Exercise aim
Set out exactly, line by line, the stretch of data below that begins at the line containing "intros Ha Hw." and ends at the line containing "exists s m, peek_next", with both ends kept.

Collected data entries

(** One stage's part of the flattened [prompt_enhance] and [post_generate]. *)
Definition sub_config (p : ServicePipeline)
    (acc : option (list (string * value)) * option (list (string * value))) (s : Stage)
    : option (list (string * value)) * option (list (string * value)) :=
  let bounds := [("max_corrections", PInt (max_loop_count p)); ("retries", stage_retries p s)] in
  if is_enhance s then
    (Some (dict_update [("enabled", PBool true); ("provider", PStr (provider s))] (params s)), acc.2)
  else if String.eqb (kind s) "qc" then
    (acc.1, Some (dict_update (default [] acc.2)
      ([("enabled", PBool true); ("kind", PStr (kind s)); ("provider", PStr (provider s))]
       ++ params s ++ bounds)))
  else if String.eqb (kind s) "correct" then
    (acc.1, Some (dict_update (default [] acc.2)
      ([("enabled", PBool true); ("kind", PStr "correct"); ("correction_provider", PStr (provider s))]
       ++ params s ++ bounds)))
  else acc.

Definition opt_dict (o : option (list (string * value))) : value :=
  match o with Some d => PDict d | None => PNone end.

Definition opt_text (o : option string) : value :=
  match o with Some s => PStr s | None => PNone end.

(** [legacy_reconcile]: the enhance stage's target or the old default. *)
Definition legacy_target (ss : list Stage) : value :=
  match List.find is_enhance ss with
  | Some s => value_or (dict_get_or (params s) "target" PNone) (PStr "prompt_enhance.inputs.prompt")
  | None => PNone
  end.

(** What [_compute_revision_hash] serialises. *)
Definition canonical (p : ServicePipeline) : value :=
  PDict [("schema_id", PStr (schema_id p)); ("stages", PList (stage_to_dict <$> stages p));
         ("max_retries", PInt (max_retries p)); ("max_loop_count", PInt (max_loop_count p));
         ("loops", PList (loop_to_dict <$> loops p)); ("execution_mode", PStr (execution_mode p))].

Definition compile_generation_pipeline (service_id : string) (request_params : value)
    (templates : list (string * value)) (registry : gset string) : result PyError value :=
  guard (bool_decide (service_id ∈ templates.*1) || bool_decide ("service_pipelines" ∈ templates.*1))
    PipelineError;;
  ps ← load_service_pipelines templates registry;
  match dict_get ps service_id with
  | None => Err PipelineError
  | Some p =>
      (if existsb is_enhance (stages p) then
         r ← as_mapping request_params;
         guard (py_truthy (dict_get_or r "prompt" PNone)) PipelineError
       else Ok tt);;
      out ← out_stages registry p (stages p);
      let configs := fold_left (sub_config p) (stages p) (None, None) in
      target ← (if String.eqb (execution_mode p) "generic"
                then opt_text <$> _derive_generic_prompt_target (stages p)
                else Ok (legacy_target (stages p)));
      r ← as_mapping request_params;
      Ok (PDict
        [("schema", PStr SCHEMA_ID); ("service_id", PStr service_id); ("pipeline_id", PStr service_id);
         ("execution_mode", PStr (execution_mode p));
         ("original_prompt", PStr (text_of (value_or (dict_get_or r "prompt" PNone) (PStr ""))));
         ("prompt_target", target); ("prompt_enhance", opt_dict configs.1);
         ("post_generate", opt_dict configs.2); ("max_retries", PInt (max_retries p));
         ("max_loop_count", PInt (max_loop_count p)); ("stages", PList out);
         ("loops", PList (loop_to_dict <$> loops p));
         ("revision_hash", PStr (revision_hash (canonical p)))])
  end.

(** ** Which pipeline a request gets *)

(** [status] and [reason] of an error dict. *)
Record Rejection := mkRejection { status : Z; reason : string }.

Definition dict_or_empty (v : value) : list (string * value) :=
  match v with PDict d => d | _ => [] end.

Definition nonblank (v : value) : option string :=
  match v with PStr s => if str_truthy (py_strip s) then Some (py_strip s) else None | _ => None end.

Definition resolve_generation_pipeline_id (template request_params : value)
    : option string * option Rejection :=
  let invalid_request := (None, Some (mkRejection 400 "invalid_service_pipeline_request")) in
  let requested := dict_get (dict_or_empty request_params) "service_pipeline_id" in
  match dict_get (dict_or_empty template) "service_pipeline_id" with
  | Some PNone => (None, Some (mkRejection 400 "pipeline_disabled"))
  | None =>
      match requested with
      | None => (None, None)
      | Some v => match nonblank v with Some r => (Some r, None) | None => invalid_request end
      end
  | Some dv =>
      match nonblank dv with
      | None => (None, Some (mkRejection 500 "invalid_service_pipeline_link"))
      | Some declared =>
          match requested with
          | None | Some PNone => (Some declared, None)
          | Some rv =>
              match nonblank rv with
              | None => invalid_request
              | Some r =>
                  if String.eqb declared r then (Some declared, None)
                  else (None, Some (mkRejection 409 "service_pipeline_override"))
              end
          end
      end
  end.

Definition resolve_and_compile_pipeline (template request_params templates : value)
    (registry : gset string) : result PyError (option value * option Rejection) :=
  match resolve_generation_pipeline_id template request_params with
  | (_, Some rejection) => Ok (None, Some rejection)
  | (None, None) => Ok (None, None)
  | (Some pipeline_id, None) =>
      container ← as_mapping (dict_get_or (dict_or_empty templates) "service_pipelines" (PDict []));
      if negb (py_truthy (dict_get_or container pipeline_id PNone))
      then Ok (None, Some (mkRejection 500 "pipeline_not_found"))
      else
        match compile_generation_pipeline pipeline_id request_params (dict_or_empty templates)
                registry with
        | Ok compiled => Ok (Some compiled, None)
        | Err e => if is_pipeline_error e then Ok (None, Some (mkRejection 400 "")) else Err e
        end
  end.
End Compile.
---
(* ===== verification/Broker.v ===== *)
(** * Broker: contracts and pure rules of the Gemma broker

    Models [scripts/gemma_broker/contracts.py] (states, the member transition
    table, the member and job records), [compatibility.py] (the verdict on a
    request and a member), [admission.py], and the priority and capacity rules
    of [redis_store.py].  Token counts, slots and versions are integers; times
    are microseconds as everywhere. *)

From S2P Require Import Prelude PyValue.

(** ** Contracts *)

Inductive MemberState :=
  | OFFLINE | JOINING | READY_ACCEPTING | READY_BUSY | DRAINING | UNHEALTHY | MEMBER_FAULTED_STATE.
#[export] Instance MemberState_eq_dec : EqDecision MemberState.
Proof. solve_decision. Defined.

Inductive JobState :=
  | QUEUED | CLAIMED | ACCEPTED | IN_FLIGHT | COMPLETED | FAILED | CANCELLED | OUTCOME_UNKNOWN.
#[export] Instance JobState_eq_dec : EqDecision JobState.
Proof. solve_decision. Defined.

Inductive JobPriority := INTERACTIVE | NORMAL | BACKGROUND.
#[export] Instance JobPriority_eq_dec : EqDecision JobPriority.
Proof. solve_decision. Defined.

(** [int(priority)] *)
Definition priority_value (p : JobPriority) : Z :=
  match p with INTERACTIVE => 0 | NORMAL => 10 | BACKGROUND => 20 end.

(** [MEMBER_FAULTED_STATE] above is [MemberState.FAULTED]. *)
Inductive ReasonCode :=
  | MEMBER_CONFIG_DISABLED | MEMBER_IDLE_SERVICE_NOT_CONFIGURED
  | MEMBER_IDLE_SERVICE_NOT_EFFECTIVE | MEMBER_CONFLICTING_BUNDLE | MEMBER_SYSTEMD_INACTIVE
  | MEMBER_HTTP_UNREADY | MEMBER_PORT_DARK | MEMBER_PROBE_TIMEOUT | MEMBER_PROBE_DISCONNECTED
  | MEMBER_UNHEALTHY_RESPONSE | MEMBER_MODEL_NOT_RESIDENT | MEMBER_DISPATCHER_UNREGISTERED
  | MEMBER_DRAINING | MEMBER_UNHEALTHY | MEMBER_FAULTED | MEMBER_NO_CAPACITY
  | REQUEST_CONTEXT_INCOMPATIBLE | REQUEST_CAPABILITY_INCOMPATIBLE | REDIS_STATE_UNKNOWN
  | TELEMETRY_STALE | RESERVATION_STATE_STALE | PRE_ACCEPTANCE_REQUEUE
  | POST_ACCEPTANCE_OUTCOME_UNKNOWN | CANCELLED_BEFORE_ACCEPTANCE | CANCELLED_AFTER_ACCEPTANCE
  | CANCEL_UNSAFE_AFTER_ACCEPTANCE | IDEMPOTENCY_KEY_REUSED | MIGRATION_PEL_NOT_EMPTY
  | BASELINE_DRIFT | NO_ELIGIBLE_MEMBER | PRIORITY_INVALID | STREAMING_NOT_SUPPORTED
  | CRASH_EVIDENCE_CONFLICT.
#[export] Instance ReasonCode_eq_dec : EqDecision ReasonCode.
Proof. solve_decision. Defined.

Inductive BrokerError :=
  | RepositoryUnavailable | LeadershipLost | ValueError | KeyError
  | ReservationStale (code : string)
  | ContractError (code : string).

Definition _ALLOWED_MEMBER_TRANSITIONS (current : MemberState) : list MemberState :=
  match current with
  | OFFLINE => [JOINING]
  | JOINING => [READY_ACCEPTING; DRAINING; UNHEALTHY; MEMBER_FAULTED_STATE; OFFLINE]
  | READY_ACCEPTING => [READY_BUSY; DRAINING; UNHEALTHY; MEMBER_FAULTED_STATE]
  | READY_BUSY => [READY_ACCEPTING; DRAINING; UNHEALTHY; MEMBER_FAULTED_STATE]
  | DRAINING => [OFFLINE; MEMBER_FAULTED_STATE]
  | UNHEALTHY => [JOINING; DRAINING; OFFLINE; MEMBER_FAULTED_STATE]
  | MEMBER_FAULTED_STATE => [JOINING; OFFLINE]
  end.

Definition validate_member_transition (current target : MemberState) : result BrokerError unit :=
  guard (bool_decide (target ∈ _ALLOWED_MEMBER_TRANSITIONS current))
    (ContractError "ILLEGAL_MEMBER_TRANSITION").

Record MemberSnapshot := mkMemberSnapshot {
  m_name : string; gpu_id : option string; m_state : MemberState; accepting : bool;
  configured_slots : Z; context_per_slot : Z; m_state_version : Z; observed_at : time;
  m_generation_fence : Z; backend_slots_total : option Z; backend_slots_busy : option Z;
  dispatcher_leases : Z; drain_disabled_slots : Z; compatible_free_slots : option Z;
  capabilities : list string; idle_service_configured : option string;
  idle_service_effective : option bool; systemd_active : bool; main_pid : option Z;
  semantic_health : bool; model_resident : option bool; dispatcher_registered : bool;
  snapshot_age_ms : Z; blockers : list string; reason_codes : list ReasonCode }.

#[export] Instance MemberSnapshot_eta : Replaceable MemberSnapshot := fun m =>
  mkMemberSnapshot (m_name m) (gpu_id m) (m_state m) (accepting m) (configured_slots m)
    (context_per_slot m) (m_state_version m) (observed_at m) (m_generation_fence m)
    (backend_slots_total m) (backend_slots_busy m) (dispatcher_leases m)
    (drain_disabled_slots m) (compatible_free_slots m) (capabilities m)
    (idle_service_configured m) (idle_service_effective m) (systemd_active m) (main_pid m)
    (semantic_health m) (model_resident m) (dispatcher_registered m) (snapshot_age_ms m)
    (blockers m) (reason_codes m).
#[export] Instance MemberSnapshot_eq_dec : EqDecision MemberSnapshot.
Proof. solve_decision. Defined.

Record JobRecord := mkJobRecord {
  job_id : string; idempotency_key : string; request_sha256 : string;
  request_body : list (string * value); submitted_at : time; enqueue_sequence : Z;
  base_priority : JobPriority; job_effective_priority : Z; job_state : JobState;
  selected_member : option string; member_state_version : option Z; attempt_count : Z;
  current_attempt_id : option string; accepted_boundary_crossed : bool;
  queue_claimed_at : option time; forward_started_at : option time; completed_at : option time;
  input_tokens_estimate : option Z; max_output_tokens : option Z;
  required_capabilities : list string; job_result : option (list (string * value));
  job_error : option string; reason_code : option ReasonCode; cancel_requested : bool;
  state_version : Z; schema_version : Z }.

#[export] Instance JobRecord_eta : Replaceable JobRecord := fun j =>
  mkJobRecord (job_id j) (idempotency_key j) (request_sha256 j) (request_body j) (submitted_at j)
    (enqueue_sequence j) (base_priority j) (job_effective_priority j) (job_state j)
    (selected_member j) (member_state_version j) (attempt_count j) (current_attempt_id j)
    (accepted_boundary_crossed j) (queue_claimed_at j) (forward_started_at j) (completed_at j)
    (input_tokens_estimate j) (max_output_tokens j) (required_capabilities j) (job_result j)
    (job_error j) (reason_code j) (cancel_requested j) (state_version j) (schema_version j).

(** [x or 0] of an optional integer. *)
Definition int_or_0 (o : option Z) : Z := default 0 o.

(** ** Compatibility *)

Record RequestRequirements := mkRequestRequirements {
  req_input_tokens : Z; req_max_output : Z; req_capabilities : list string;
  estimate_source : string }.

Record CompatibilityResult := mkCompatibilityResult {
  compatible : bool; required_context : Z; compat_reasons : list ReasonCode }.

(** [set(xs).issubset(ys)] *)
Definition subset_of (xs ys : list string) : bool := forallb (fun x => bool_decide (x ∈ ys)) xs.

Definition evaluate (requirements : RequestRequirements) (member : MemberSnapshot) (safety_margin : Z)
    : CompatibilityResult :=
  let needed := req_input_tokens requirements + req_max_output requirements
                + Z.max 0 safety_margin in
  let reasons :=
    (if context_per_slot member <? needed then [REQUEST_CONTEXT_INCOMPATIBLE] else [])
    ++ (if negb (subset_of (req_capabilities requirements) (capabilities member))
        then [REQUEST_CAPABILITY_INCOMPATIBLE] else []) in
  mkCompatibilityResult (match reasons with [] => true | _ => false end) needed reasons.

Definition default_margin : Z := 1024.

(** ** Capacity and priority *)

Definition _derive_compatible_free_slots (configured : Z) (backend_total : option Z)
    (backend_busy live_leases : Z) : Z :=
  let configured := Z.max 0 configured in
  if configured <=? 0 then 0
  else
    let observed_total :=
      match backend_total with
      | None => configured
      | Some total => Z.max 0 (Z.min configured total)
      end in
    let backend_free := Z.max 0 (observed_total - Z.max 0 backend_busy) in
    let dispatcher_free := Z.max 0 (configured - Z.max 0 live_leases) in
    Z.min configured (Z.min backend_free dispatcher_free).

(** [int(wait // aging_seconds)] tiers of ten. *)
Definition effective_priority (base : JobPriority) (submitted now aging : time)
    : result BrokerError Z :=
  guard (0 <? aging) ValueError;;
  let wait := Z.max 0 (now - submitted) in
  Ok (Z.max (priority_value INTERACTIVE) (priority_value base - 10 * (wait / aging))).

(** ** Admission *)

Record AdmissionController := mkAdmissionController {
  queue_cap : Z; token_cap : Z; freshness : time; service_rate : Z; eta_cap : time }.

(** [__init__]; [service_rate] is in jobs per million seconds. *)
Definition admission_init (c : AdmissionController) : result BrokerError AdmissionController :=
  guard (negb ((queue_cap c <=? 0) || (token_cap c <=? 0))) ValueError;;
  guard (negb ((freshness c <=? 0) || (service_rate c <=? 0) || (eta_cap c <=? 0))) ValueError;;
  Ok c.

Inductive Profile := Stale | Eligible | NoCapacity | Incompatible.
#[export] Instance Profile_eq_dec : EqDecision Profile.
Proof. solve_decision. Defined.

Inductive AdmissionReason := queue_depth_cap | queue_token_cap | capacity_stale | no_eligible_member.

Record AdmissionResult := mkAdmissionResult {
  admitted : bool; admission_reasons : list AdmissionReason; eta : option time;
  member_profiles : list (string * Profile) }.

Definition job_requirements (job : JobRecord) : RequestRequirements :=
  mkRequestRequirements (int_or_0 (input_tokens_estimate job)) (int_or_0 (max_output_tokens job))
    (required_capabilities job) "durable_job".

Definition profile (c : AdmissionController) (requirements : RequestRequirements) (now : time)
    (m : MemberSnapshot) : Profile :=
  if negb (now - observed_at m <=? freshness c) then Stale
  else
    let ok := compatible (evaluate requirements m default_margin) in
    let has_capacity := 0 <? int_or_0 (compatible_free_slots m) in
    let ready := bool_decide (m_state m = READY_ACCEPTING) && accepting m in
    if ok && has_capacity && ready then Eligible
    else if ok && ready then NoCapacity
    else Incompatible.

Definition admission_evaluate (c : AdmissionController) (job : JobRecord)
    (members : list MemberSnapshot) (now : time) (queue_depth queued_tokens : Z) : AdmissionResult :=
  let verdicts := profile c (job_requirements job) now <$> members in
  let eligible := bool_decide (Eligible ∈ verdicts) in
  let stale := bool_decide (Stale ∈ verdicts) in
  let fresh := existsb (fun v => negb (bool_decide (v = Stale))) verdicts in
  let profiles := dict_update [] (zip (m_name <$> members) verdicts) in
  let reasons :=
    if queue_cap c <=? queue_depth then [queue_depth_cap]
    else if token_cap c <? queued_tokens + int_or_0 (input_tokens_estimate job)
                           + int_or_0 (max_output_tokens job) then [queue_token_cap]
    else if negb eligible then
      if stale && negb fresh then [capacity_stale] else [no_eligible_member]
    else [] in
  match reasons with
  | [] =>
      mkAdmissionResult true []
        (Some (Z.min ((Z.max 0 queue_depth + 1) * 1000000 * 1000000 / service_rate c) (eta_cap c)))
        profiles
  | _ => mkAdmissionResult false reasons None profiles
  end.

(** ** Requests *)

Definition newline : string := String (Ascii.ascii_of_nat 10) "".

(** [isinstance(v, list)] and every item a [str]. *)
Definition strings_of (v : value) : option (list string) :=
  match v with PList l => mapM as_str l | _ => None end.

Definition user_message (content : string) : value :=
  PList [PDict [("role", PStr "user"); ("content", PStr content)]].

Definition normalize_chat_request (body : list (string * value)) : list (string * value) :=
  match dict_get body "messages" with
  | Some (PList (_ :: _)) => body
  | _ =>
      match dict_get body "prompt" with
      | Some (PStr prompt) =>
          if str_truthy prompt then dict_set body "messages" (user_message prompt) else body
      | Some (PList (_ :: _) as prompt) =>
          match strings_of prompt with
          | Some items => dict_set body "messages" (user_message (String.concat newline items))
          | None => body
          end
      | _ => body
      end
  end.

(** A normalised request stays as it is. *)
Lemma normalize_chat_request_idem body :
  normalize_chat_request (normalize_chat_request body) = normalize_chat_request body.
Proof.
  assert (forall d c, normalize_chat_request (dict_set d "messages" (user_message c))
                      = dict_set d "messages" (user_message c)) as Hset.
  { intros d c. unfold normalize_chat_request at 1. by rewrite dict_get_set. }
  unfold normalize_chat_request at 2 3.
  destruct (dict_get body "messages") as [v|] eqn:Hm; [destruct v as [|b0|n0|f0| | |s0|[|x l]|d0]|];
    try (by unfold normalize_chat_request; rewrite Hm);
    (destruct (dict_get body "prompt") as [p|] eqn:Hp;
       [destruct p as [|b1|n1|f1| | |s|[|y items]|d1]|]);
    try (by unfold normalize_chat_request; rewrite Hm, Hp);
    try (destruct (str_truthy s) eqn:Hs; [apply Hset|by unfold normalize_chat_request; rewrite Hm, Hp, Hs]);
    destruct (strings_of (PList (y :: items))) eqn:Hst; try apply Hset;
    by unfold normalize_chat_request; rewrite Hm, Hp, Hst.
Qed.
...
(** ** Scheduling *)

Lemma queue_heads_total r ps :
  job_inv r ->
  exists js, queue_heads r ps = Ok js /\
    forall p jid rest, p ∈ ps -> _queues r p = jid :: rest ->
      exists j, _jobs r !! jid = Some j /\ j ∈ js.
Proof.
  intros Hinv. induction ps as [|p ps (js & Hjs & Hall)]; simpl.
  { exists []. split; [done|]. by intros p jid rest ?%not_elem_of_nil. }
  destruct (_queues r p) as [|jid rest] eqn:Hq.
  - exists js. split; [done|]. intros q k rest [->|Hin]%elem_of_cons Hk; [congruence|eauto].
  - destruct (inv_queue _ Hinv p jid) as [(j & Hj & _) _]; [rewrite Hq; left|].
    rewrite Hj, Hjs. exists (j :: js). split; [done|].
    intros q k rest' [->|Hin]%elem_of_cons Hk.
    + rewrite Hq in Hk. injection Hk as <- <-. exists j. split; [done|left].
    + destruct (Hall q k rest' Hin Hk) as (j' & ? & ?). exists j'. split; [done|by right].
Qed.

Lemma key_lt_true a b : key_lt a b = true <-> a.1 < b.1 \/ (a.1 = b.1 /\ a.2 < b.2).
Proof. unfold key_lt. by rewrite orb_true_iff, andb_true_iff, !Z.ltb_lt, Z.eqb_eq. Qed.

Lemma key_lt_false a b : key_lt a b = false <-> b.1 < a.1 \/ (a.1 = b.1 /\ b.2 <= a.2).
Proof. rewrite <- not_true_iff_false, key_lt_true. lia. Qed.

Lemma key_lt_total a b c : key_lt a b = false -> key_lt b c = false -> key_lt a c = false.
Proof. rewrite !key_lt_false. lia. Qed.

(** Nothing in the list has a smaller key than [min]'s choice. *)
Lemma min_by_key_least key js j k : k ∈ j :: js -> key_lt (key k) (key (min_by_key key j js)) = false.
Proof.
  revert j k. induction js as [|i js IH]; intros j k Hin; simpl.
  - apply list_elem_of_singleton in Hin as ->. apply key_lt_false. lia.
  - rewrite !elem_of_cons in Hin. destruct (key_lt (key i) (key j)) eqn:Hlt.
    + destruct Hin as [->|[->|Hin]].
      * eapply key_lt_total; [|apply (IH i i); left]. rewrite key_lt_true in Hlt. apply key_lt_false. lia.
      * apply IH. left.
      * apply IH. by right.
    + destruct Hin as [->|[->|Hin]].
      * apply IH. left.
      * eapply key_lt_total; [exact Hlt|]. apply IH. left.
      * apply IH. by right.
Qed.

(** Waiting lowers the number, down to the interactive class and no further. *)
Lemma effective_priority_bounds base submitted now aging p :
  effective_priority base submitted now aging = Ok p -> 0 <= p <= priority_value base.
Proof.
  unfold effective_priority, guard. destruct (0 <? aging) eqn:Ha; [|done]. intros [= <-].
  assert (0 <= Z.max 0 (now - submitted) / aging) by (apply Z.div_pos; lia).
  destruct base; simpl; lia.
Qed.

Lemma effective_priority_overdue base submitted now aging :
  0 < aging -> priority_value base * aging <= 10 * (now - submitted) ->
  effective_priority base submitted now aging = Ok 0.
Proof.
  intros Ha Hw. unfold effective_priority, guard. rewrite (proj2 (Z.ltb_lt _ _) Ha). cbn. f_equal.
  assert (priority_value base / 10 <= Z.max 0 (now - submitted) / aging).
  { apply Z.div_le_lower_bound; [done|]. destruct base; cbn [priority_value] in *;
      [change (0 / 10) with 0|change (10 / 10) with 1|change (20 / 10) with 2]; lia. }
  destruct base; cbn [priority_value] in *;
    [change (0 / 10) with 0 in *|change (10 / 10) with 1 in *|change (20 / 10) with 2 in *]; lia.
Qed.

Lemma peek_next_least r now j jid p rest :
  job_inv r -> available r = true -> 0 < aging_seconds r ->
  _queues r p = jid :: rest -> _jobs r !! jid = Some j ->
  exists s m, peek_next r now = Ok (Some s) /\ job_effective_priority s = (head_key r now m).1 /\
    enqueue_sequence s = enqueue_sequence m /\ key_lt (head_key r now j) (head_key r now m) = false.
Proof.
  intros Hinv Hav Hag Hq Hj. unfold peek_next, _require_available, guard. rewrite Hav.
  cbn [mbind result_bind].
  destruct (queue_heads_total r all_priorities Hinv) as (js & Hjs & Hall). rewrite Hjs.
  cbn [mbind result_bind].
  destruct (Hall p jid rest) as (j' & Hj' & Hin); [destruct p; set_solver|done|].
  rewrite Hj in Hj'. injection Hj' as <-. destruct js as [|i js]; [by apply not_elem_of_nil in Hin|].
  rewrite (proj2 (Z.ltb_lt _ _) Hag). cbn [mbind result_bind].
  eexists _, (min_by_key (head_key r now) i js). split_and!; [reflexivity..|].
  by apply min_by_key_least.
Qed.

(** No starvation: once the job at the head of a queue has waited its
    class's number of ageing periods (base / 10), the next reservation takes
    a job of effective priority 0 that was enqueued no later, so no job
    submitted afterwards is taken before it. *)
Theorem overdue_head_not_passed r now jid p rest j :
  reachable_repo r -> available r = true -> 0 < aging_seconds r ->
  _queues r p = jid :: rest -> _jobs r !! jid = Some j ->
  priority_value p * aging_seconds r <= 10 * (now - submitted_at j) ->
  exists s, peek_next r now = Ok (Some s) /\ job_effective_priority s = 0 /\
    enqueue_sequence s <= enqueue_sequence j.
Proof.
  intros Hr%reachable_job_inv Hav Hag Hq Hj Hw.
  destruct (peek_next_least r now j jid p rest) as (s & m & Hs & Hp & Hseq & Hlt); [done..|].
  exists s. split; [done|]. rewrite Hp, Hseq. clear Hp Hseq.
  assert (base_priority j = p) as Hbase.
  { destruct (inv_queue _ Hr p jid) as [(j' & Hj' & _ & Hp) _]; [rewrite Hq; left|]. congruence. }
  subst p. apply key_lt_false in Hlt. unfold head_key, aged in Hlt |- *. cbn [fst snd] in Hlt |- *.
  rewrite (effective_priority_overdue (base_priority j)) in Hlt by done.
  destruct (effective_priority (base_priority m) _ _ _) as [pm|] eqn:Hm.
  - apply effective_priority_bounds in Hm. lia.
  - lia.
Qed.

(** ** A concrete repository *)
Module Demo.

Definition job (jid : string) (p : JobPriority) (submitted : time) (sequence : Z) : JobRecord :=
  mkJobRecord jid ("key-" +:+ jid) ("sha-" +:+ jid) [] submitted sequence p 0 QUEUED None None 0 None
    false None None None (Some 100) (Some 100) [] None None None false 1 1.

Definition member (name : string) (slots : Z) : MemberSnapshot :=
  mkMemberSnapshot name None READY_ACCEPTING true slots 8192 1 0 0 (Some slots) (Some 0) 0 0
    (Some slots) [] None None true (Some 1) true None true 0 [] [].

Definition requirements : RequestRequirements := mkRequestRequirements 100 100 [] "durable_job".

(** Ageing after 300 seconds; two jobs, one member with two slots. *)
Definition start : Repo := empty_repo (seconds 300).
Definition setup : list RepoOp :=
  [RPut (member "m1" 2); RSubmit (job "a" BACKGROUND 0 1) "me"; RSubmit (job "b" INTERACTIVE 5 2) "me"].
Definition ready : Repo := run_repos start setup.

Answer to this problem
  intros Ha Hw. unfold effective_priority, guard. rewrite (proj2 (Z.ltb_lt _ _) Ha). cbn. f_equal.
  assert (priority_value base / 10 <= Z.max 0 (now - submitted) / aging).
  { apply Z.div_le_lower_bound; [done|]. destruct base; cbn [priority_value] in *;
      [change (0 / 10) with 0|change (10 / 10) with 1|change (20 / 10) with 2]; lia. }
  destruct base; cbn [priority_value] in *;
    [change (0 / 10) with 0 in *|change (10 / 10) with 1 in *|change (20 / 10) with 2 in *]; lia.
Qed.

Lemma peek_next_least r now j jid p rest :
  job_inv r -> available r = true -> 0 < aging_seconds r ->
  _queues r p = jid :: rest -> _jobs r !! jid = Some j ->
  exists s m, peek_next r now = Ok (Some s) /\ job_effective_priority s = (head_key r now m).1 /\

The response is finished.